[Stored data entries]
---------------

Lemma prepare_explicit data total_amount num_people items participants :
  check_fields float_of_string int_of_string data
    = Returns (inr (total_amount, num_people)) ->
  truthy (dict_get_default "participants" (JList []) data) = true ->
  py_iter (dict_get_default "participants" (JList []) data) = Returns items ->
  build_participants float_of_string items = Returns participants ->
  prepare float_of_string int_of_string data
  = Returns (participants, total_amount).
Proof.
  intros (v_total & v_num & Ht & Hn & Hft & Hin & _)%check_fields_ok
         Htruthy Hiter Hbuild.
  unfold prepare. rewrite Ht, Hn. simpl. rewrite Hft. simpl. rewrite Hin. simpl.
  rewrite Htruthy, Hiter. simpl. by rewrite Hbuild.
Qed.

Lemma prepare_default data total_amount num_people :
  check_fields float_of_string int_of_string data
    = Returns (inr (total_amount, num_people)) ->
  truthy (dict_get_default "participants" (JList []) data) = false ->
  prepare float_of_string int_of_string data
  = Returns (List.map
               (fun i => mkParticipant ("Person " +:+ pretty (i + 1)%nat)
                           (total_amount / inject_Z num_people) None 0)
               (seq 0 (Z.to_nat num_people)),
             total_amount).
Proof.
  intros (v_total & v_num & Ht & Hn & Hft & Hin & _ & _ & Hrange)%check_fields_ok
         Htruthy.
  unfold prepare. rewrite Ht, Hn. simpl. rewrite Hft. simpl. rewrite Hin. simpl.
  rewrite Htruthy. unfold default_participants, py_truediv.
  destruct (Z.eqb_spec num_people 0) as [H0|_]; [lia|]. done.
Qed.

Lemma accepted_participant_well_formed p_data participant :
  accepted_participant float_of_string p_data participant ->
  well_formed_participant participant.
Proof.
  intros (d & s & ph & _ & _ & Hname & _ & Hc & _ & Hph & ->).
  unfold well_formed_participant. simpl.
  split; [done|]. split; [done|]. split; [done|].
  destruct (String.eqb_spec ph "") as [->|Hne]; [done|].
  split; [done|]. by destruct Hph.
Qed.

Lemma sum_contribution_equal (names : nat -> string) c l :
  sum_contribution
    (List.map (fun i => mkParticipant (names i) c None 0) l)
  == inject_Z (Z.of_nat (length l)) * c.
Proof.
  induction l as [|i l IH].
  - change (0 == 0 * c). lra.
  - change (c + sum_contribution
                  (List.map (fun i => mkParticipant (names i) c None 0) l)
            == inject_Z (Z.of_nat (S (length l))) * c).
    rewrite IH, inject_nat_S. lra.
Qed.
(** * An OPC UA to HTTP gateway: [app.js]

    The program browses the address space of an OPC UA server, collects the
    identifiers of all variable nodes, resolves a type descriptor for each of
    them and then serves them over HTTP (GET to read, PUT to write).

    The development follows the source file top-down:
    - [JS]         the JavaScript values the program handles and the
                   conversions [Boolean], [Number] and [String];
    - [OpcUa]      the data exchanged with the [node-opcua] session;
    - [Eff]        a small monad for code that awaits session calls;
    - [App]        [findVariables], [getVariableType], the object
                   [variableTypes], the start-up code of [main] and the
                   request handlers, up to their response and, for GET,
                   to their end;
    - [Spec]       the vocabulary of the statements and sample servers;
    - the lemmas and theorems about them. *)

From Stdlib Require Import ZArith NArith Bool List Lia.
From Stdlib Require Import Ascii String DecimalString.
From Stdlib Require Import Floats.
From stdpp Require Import base option list gmap strings.

Open Scope string_scope.
Set Warnings "-register-all,-clear-no-such-hyp".


(* ===================================================================== *)
(** * JavaScript values and conversions *)
(* ===================================================================== *)

Module JS.

(** Values that can arrive in a request body ([express.json] with
    [strict: false] accepts every JSON text) or come out of a session read.
    Numbers are IEEE 754 binary64 values; strings are sequences of code units
    below 256. *)
Inductive JSValue : Type :=
  | JUndefined
  | JNull
  | JBool (b : bool)
  | JNum (x : float)
  | JStr (s : string)
  | JArr (elems : list JSValue)
  | JObj (fields : list (string * JSValue)).

(** ** Rounding an exact rational to binary64 *)

(** [round_ratio neg p q] is the binary64 value nearest to [p / q] (ties to
    even), with sign [neg]. The quotient is computed with at least two extra
    bits and the position of the remainder is handed to the rounding of
    [SpecFloat]. *)
Definition round_ratio (neg : bool) (p q : positive) : float :=
  let dp := Z.pos (SpecFloat.digits2_pos p) in
  let dq := Z.pos (SpecFloat.digits2_pos q) in
  let s := Z.max 0 (56 + dq - dp) in
  let num := Z.shiftl (Z.pos p) s in
  let quo := Z.div num (Z.pos q) in
  let rem := Z.modulo num (Z.pos q) in
  let loc := if Z.eqb rem 0 then SpecFloat.loc_Exact
             else SpecFloat.loc_Inexact (Z.compare (2 * rem) (Z.pos q)) in
  SF2Prim (SpecFloat.binary_round_aux prec emax neg quo (- s) loc).

(** [round_decimal neg m e] is the binary64 value nearest to [m * 10^e]. The
    two early exits only avoid building huge powers of ten: above [10^310]
    every value rounds to infinity and below [10^-330] to zero. *)
Definition round_decimal (neg : bool) (m : N) (e : Z) : float :=
  match m with
  | N0 => if neg then neg_zero else zero
  | Npos p =>
      let d := Z.of_nat (String.length (NilZero.string_of_uint (Pos.to_uint p))) in
      if Z.ltb 310 (d + e) then (if neg then neg_infinity else infinity)
      else if Z.ltb (d + e) (-330) then (if neg then neg_zero else zero)
      else match e with
           | Z0 => round_ratio neg p 1
           | Zpos k => round_ratio neg (p * Pos.pow 10 k) 1
           | Zneg k => round_ratio neg p (Pos.pow 10 k)
           end
  end.
Inductive Exn :=
| KeyError
| IndexError
| ValueError
| TypeError
| AssertionError
| NotImplementedError
| OSError (e : Errno)
| AlreadyExists (name : string)
| DoesNotExist (name : string)
| DecryptError                 (* raised by Key.decrypt *)
| UnpackError                  (* raised by msgpack on malformed input *)
| StopIteration                (* next() on a drained msgpack Unpacker *)
| AttributeError
| Exception_ (msg : string).   (* a plain [Exception(msg)] *)

#[global] Instance Errno_eq_dec : EqDecision Errno.
Proof. solve_decision. Defined.
#[global] Instance Exn_eq_dec : EqDecision Exn.
Proof. solve_decision. Defined.

Inductive Res (A : Type) :=
| Ok (a : A)
| Raise (e : Exn).
Arguments Ok {A} a.
Arguments Raise {A} e.

(** A computation over the mutable state [S].  The state survives an
    exception: what was mutated before the raise stays mutated. *)
Definition M (S A : Type) : Type := S → Res A * S.

Definition ret {S A} (a : A) : M S A := λ s, (Ok a, s).
Definition raise {S A} (e : Exn) : M S A := λ s, (Raise e, s).
Definition bind {S A B} (m : M S A) (k : A → M S B) : M S B :=
  λ s, match m s with
       | (Ok a, s') => k a s'
       | (Raise e, s') => (Raise e, s')
       end.
Definition gets {S A} (f : S → A) : M S A := λ s, (Ok (f s), s).
Definition modify {S} (f : S → S) : M S unit := λ s, (Ok tt, f s).

Declare Scope m_scope.
Delimit Scope m_scope with m.
Notation "'do' x <- c ; k" := (bind c (λ x, k))
  (at level 10, x name, c at level 100, k at level 200) : m_scope.
Notation "'do' ' p <- c ; k" := (bind c (λ x, match x with p => k end))
  (at level 10, p strict pattern, c at level 100, k at level 200) : m_scope.
Notation "c ;; k" := (bind c (λ _, k))
  (at level 100, k at level 200, right associativity) : m_scope.
Open Scope m_scope.
(** The run of [Example.failedRun], whose third call fails. *)
Lemma third_stage_failure_names_the_developer :
  (Crew.job_status <$> Crew.getJobStatus "job_1" Example.failedRun) = Some Crew.failed
  /\ last (Crew.sent (Crew.since (Crew.newService 0%N) Example.failedRun))
     = Some (Crew.mkEvent
               (Crew.generation_failed "job_1"
                  "Cerebras AI error for agent Senior Developer")
               (Crew.now Example.failedRun)).
Proof.
  destruct (model_failure_names_the_stage Example.thirdCallFails Example.request
              (Crew.newService 0%N) 2 _ "Cerebras AI error for agent Senior Developer"
              ltac:(vm_compute; reflexivity) eq_refl)
    as (role & _ & _ & _ & H).
  destruct (H ltac:(constructor)) as [Hst Hlast].
  change Example.failedRun
    with (Crew.startGeneration (Agents.executeWithModel Example.thirdCallFails)
            Example.request (Crew.newService 0%N)).
  change "job_1" with (Crew.jobId Example.request).
  split; [exact Hst | exact Hlast].
Defined.

(** A first submission to a fresh server. *)
Lemma first_submission_can_be_queried :
  fst (Routes.postGenerate (Agents.execute Example.noKey) Example.nanoid
         (Routes.mkBody (Some "Build a todo app") (Some "react") (Some "python"))
         (Routes.mkServer (Crew.newService 0%N) 0))
  = Routes.Started "job_id0" "Code generation started" "2-3 minutes".
Proof.
  destruct (submitted_job_can_be_queried (Agents.execute Example.noKey) Example.nanoid
              "Build a todo app" "react" "python"
              (Routes.mkServer (Crew.newService 0%N) 0)
              ltac:(discriminate) ltac:(discriminate) ltac:(discriminate)
              ltac:(constructor)) as [H _].
  exact H.
Defined.
(** [s3.send(new ListObjectsV2Command(...))] and the keys read off it. *)
Definition listObjectKeys (aws : Aws) : Js Cloud (list string) :=
  if listObjectsFails aws then throw UpstreamError
  else let* c := get in ret (bucket c).

(** [s3.send(new DeleteObjectCommand(...))] *)
Definition deleteObject (aws : Aws) (key : string) : Js Cloud unit :=
  if deleteObjectFails aws then throw UpstreamError
  else modify (fun c => mkCloud (Document c) (filter (fun k => k <> key) (bucket c))
                                (ingestionJobs c) (uuidCount c)).

(** [bedrockClient.send(new StartIngestionJobCommand(input))]: the
    command is submitted, and may be rejected. *)
Definition startIngestionJob (aws : Aws) (input : IngestionJob) : Js Cloud unit :=
  do modify (fun c => mkCloud (Document c) (bucket c) (ingestionJobs c ++ [input])
                              (uuidCount c)) then
  if startIngestionFails aws then throw UpstreamError else ret tt.

Definition triggerBedrockReIngestion (aws : Aws) : Js Cloud unit :=
  try_catch
    (let* objectKeys := listObjectKeys aws in
     if bool_decide (0 < length objectKeys)%nat
     then
       let* token := uuidv4 in
       startIngestionJob aws
         (mkIngestionJob KNOWLEDGE_BASE_ID (DATA_SOURCE_ID processEnv) token
            "Re-ingestion after file deletion")
     else ret tt)
    (fun _ => ret tt).

(** The query [{ _id: id }] on the Document model. *)
Definition byDocId (id : string) (d : DocumentDoc) : bool :=
  hasObjectId (toHexString id) (doc_id d).

(** DELETE /api/documents/:id *)
Definition deleteDocument (aws : Aws) (id : string) : Js Cloud (Response unit) :=
  try_catch
    (let* oid := castObjectId id in
     let* c := get in
     match findOne (fun d => hasObjectId oid (doc_id d)) (Document c) with
     | None => ret (mkResponse 404 (Message "Document not found!"))
     | Some document =>
         let fileKey := last_segment (fileUrl document) in
         do deleteObject aws fileKey then
         do modify (fun c => mkCloud (deleteFirst (fun d => hasObjectId oid (doc_id d))
                                        (Document c)) (bucket c)
                                     (ingestionJobs c) (uuidCount c)) then
         do triggerBedrockReIngestion aws then
         ret (mkResponse 200 (Message "Document deleted and Bedrock Knowledge Base updated!"))
     end)
    (fun err => ret (mkResponse 500 (MessageError "Error deleting document" err))).

(** Every token on record was drawn from the generator. *)
Definition tokensDrawn (c : Cloud) : Prop :=
  forall job, job ∈ ingestionJobs c -> (clientToken job < uuidCount c)%nat.

(** The buffer of a user: the own property's array, nothing otherwise. *)
Definition bufferOf (g : Gateway) (userId : string) : list string :=
  default [] (userSessions g !! userId).

(** The three entry points that generate with conversation context:
    the two gateway functions and the route of the server file. *)
Inductive EntryPoint : Type := Grounded | FreeForm | Route.

(** The command an entry point sends for a prompt. *)
Definition commandOf (ep : EntryPoint) (prompt : string) : Call :=
  match ep with
  | Grounded | Route => RetrieveAndGenerate prompt None
  | FreeForm => InvokeModel prompt
  end.

(** The store an entry point leaves behind. *)
Definition after (ep : EntryPoint) (query userId : string) (g : Gateway) : Gateway :=
  match ep with
  | Grounded => snd (retrieveAndGenerateResponse query userId g)
  | FreeForm => snd (generateWithBedrock query userId g)
  | Route => snd (retrieveAndGenerate userId query g)
  end.

(** A response that reports success and carries a text. *)
Definition successWithText (r : Response unit) : Prop :=
  status r = 200%nat /\ exists text, body r = ResponseField text.

(* ================================================================ *)
(** * Document upload and read *)
(* ================================================================ *)

(** [req.file] of multer, without the bytes. *)
Record UploadedFile : Type := mkUploadedFile
  { originalname : string; mimetype : string }.

(** What the surroundings contribute to one document request: the two
    variables of [process.env] that make up an object's URL, the text
    of the uuid of a draw, the clock, the [ObjectId] of a new record,
    and which AWS calls are rejected. *)
Record DocEnv : Type := mkDocEnv
  { S3_BUCKET_NAME : string;
    AWS_REGION : string;
    uuidText : nat -> string;
    docNow : Z;
    newDocumentId : string;
    putObjectFails : bool;
    signFails : bool;
    awsOf : Aws }.

(** What [getSignedUrl] was asked to sign. *)
Record SignedUrl : Type := mkSignedUrl
  { signedKey : string; expiresIn : nat }.

(** The JSON payloads the document handlers send. *)
Inductive DocPayload : Type :=
  | Saved (d : DocumentDoc)             (* the stored record *)
  | Documents (l : list DocumentDoc)    (* a list of records *)
  | FileUrl (u : SignedUrl).            (* { fileUrl: signedUrl } *)

(** [s3.send(new PutObjectCommand(...))]: a key names one object. *)
Definition putObject (fails : bool) (key : string) : Js Cloud unit :=
  if fails then throw UpstreamError
  else modify (fun c => mkCloud (Document c)
                          (if bool_decide (key ∈ bucket c) then bucket c
                           else bucket c ++ [key])
                          (ingestionJobs c) (uuidCount c)).

Definition triggerBedrockIngestion (a : Aws) (fileKey : string) : Js Cloud unit :=
  try_catch
    (let* token := uuidv4 in
     startIngestionJob a
       (mkIngestionJob KNOWLEDGE_BASE_ID (DATA_SOURCE_ID processEnv) token
          ("Ingestion for file: " +:+ fileKey)))
    (fun _ => ret tt).

(** [`https://${S3_BUCKET_NAME}.s3.${AWS_REGION}.amazonaws.com/${key}`] *)
Definition objectUrl (env : DocEnv) (key : string) : string :=
  "https://" +:+ S3_BUCKET_NAME env +:+ ".s3." +:+ AWS_REGION env +:+ ".amazonaws.com/" +:+ key.

(** [`${uuidv4()}-${originalFileName}`] *)
Definition uniqueFileNameOf (env : DocEnv) (u : nat) (originalFileName : string) : string :=
  uuidText env u +:+ "-" +:+ originalFileName.

Definition uploadFileToS3 (env : DocEnv) (originalFileName : string) : Js Cloud string :=
  let* u := uuidv4 in
  let uniqueFileName := uniqueFileNameOf env u originalFileName in
  try_catch
    (do putObject (putObjectFails env) uniqueFileName then
     do triggerBedrockIngestion (awsOf env) uniqueFileName then
     ret (objectUrl env uniqueFileName))
    (fun error => throw error).

(** The [required] validators of [models/document.js]. *)
Definition validDocument (d : DocumentDoc) : bool :=
  truthy (doc_userId d) && truthy (fileName d) && truthy (fileUrl d) && truthy (contentType d).

(** [newDocument.save()] *)
Definition Document_save (d : DocumentDoc) : Js Cloud DocumentDoc :=
  if negb (validDocument d) then throw ValidationError
  else
    let* c := get in
    if existsb (byDocId (doc_id d)) (Document c) then throw DuplicateKey
    else
      do put (mkCloud (Document c ++ [d]) (bucket c) (ingestionJobs c) (uuidCount c))
      then ret d.

(** POST /api/documents/upload.  [userId] is the field of the body; the
    empty string stands for a missing one as well, the validator of
    the record rejecting both. *)
Definition uploadDocument (env : DocEnv) (userId : string) (file : option UploadedFile)
    : Js Cloud (Response DocPayload) :=
  match file with
  | None => ret (mkResponse 400 (Message "No file uploaded"))
  | Some f =>
      try_catch
        (let* fileUrl := uploadFileToS3 env (originalname f) in
         let* savedDocument :=
           Document_save
             (mkDocument (newDocumentId env) userId (originalname f) fileUrl (mimetype f)
                (docNow env)) in
         ret (mkResponse 201 (Data (Saved savedDocument))))
        (fun err => ret (mkResponse 500 (MessageError "Error uploading document" err)))
  end.

(** GET /api/documents, for the [userId] of the query string. *)
Definition getDocuments (userId : string) : Js Cloud (Response DocPayload) :=
  try_catch
    (let* c := get in
     ret (mkResponse 200
            (Data (Documents
                     (List.filter (fun d => bool_decide (doc_userId d = userId))
                        (Document c))))))
    (fun err => ret (mkResponse 500 (MessageError "Error fetching documents" err))).

(** [getSignedUrl(s3, command, { expiresIn })] *)
Definition getSignedUrl (fails : bool) (key : string) (seconds : nat) : Js Cloud SignedUrl :=
  if fails then throw UpstreamError else ret (mkSignedUrl key seconds).

(** GET /api/documents/:id *)
Definition getDocument (env : DocEnv) (id : string) : Js Cloud (Response DocPayload) :=
  try_catch
    (let* oid := castObjectId id in
     let* c := get in
     match findOne (fun d => hasObjectId oid (doc_id d)) (Document c) with
     | None => ret (mkResponse 404 (Message "Document not found!"))
     | Some document =>
         let* signedUrl :=
           getSignedUrl (signFails env) (last_segment (fileUrl document)) 3600 in
         ret (mkResponse 200 (Data (FileUrl signedUrl)))
     end)
    (fun err => ret (mkResponse 500 (MessageError "Error fetching document" err))).

(** The document routes, and a sequence of requests served in turn. *)
Inductive DocRequest : Type :=
  | UploadDocument (userId : string) (file : option UploadedFile)
  | GetDocuments (userId : string)
  | GetDocument (id : string)
  | DeleteDocument (id : string).

Definition handleDocument (env : DocEnv) (req : DocRequest) (c : Cloud) : Cloud :=
  match req with
  | UploadDocument userId file => snd (uploadDocument env userId file c)
  | GetDocuments userId => snd (getDocuments userId c)
  | GetDocument id => snd (getDocument env id c)
  | DeleteDocument id => snd (deleteDocument (awsOf env) id c)
  end.
Lemma creation_hands_over_polling_url_witness :
  generate_image (Some "secret") raw_decoder "a lighthouse at dawn"
    [Responds (created_response (PyStr "https://x/p/7"))]
  = after_requests [creation_request (Some "secret") "a lighthouse at dawn"]
      (poll_loop (Some "secret") raw_decoder 60 (PyStr "https://x/p/7") [])
  ∧ ∃ k tail,
      (1 ≤ k ≤ 60)%nat
      ∧ requests_of (generate_image (Some "secret") raw_decoder "a lighthouse at dawn"
                       [Responds (created_response (PyStr "https://x/p/7"))])
        = creation_request (Some "secret") "a lighthouse at dawn"
            :: replicate k (poll_request (Some "secret") (PyStr "https://x/p/7")) ++ tail
      ∧ (tail = [] ∨ ∃ sample, tail = [fetch_request sample]).
Proof.
  apply (proj2 (creation_hands_over_polling_url (Some "secret") raw_decoder
                  "a lighthouse at dawn")
           (created_response (PyStr "https://x/p/7"))
           {[ "polling_url" := PyStr "https://x/p/7" ]});
    reflexivity.
Defined.

(** C5, as stated, fails: the response carries a polling_url, the empty
    string, and the run reports a missing URL instead of polling it. *)
Lemma empty_polling_url_is_rejected :
  (∃ data, json_body (created_response (PyStr "")) = Some (PyDict data)
           ∧ data !! "polling_url" = Some (PyStr ""))
  ∧ generate_image (Some "secret") raw_decoder "a lighthouse at dawn"
      [Responds (created_response (PyStr ""));
       Responds (ready_response "https://x/img/7.png");
       Responds (image_response [Byte.x89; Byte.x50])]
    = (Ret (None, Some "No polling URL returned"),
       [creation_request (Some "secret") "a lighthouse at dawn"],
       [Responds (ready_response "https://x/img/7.png");
        Responds (image_response [Byte.x89; Byte.x50])]).
Proof.
  split.
  - exists {[ "polling_url" := PyStr "" ]}. split; reflexivity.
  - vm_compute. reflexivity.
Qed.

Lemma ready_without_sample_raises_witness :
  generate_image (Some "secret") raw_decoder "a lighthouse at dawn"
    (Responds (created_response (PyStr "https://x/p/7"))
       :: map Responds [pending_response]
       ++ Responds (json_response 200 (PyDict {[ "status" := PyStr "Ready" ]}))
       :: [Responds (image_response [Byte.x89; Byte.x50])])
  = (Raise (KeyError "result"),
     creation_request (Some "secret") "a lighthouse at dawn"
       :: replicate 2 (poll_request (Some "secret") (PyStr "https://x/p/7")),
     [Responds (image_response [Byte.x89; Byte.x50])]).
Proof.
  apply (proj1 (ready_without_sample_raises (Some "secret") raw_decoder
           "a lighthouse at dawn" (created_response (PyStr "https://x/p/7"))
           {[ "polling_url" := PyStr "https://x/p/7" ]} (PyStr "https://x/p/7")
           [pending_response]
           (json_response 200 (PyDict {[ "status" := PyStr "Ready" ]}))
           {[ "status" := PyStr "Ready" ]}
           [Responds (image_response [Byte.x89; Byte.x50])]
           eq_refl eq_refl eq_refl eq_refl ltac:(simpl; lia)
           eq_refl eq_refl eq_refl eq_refl)).
Defined.
(** * ViaCargo ERP: order lifecycle and derived financial state

    A shallow embedding of the money and progress rules ([types.ts]), of the
    dashboard aggregations and the criticality alert ([App.tsx]) and of the
    order form ([components/OrderForm.tsx]).

    JavaScript numbers are IEEE-754 binary64 values: money, quantities and
    unit costs are Rocq's primitive floats, whose operations are the same
    correctly rounded ones.  Epoch milliseconds and day counts are integers
    far below 2^53 and are kept in [Z]. *)

From Stdlib Require Import ZArith Lia Floats String Ascii.
From Stdlib Require Import Decimal DecimalString DecimalZ DecimalN.
From mathcomp Require Import ssreflect ssrfun ssrbool eqtype ssrnat seq path.

Set Implicit Arguments.
Unset Strict Implicit.
Unset Printing Implicit Defensive.
Set Warnings "-inexact-float,-rewrite-rw".

(** A JavaScript [number]. *)
Definition number := float.

(** [Array.prototype.reduce] and [forEach] with an accumulator visit the
    elements from left to right: [foldl]. *)
Definition sumNumbers (xs : seq number) : number :=
  foldl (fun acc x => (acc + x)%float) 0%float xs.

(** ** types.ts *)
Module Types.

Inductive ServiceType := helper | assembler | packer | other.

Definition ServiceType_eqb (a b : ServiceType) : bool :=
  match a, b with
  | helper, helper | assembler, assembler | packer, packer | other, other => true
  | _, _ => false
  end.

Record ExtraService := {
  extra_id : string;
  extra_type : ServiceType;
  extra_name : string;
  qty : number;
  cost : number
}.

Record Financials := {
  totalValue : number;
  driverCost : number;
  extras : seq ExtraService
}.

Record PaymentStatus := {
  deposit : bool;
  pickup : bool;
  delivery : bool
}.

(** [ProgressStage = 20 | 60 | 100]; the form also stores [0 as any] for a
    lead without any payment, hence the fourth value. *)
Inductive ProgressStage := Stage0 | Stage20 | Stage60 | Stage100.

Definition stageValue (p : ProgressStage) : Z :=
  match p with
  | Stage0 => 0
  | Stage20 => 20
  | Stage60 => 60
  | Stage100 => 100
  end.

Record OrderNote := {
  note_id : string;
  content : string;
  color : string;
  note_createdAt : string
}.

Record ServiceOrder := {
  id : string;
  clientName : string;
  whatsapp : string;
  origin : string;
  destination : string;
  isContractSigned : bool;
  isPostedFretebras : bool;
  paymentStatus : PaymentStatus;
  isCostsPaid : bool;
  progress : ProgressStage;
  financials : Financials;
  pickupDate : string;
  deliveryForecast : string;
  notes : seq OrderNote;
  noteTags : string;
  createdAt : string
}.

Inductive TransactionType := income | expense.

Record Transaction := {
  tx_id : string;
  description : string;
  amount : number;
  tx_type : TransactionType;
  date : string;
  category : option string
}.

Definition calculateCosts (financials : Financials) : number :=
  let extrasTotal :=
    foldl (fun acc curr => (acc + cost curr * qty curr)%float) 0%float
          (extras financials) in
  (driverCost financials + extrasTotal)%float.
(** [check_output_files], given whether each output file exists, whether
    [sys.stdin.isatty()], and [response], the value of
    [input("Overwrite? [Y/n] ").strip()], or [None] when Ctrl-C is pressed
    at the prompt.  The end of input at the prompt (Ctrl-D), on which
    [input] raises [EOFError] that the function does not catch, has no
    case here. *)
Definition check_output_files (lo_file up_file : string)
  (lo_exists up_exists : bool) (force : bool) (isatty : bool)
  (response : option string) : Script bool :=
  if lo_exists || up_exists then
    if force then ret true
    else
      let existing :=
        (if lo_exists then [lo_file] else [])
          ++ (if up_exists then [up_file] else []) in
      if negb isatty then
        print_err ("Error: Output file(s) already exist: "
                     ++ String.concat ", " existing) ;;
        print_err "Use --force to overwrite existing files" ;;
        ret false
      else
        print_err ("Warning: Output file(s) already exist: "
                     ++ String.concat ", " existing) ;;
        ([Prompt "Overwrite? [Y/n] "], Done tt) ;;
        match response with
        | None => print_err "" ;; sys_exit 130
        | Some EmptyString => ret true
        | Some (String c _) =>
            if negb (lower_char c =? "y")%char then
              print_err "Operation cancelled." ;; ret false
            else ret true
        end
  else ret true.

(** [split_file]: the stream is the contents of the input file.  As for
    the output files, opening it is taken to succeed and to print
    nothing. *)
Definition split_file (contents : bytes) (big_endian : bool)
  (odd_byte_action : string) (buffer_size : Z) : option Outcome :=
  split_file_from_stream contents big_endian odd_byte_action buffer_size.

(** An entry of an archive as [libarchive] yields it. *)
Record Entry := mkEntry {
  name : string;
  isfile : bool;
  get_blocks : list bytes
}.

Definition libarchive_missing {A : Type} : Script A :=
  print_err "Error: libarchive not available - archive support disabled" ;;
  print_err "For archive format support, install libarchive-c: pip install libarchive-c" ;;
  sys_exit 1.

(** [get_first_file_from_archive], given the entries of the archive. *)
Definition get_first_file_from_archive (LIBARCHIVE_AVAILABLE : bool)
  (archive : list Entry) : Script string :=
  if negb LIBARCHIVE_AVAILABLE then libarchive_missing
  else
    let files_in_archive := map name (filter isfile archive) in
    match files_in_archive with
    | [] => print_err "Error: No files found in archive" ;; sys_exit 1
    | first :: _ =>
        (if 1 <? Z.of_nat (List.length files_in_archive) then
           print_err ("Warning: Found "
                        ++ str_int (Z.of_nat (List.length files_in_archive))
                        ++ " files in archive:") ;;
           (map (fun file_name => Err ("  - " ++ file_name))
                files_in_archive, Done tt) ;;
           print_err ("Processing only the first file: " ++ first) ;;
           print_err ""
         else ret tt) ;;
        ret first
    end.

---------------

Report how many lines of the records hold the word "isatty", and supply no other text.

◆ Written solution: 3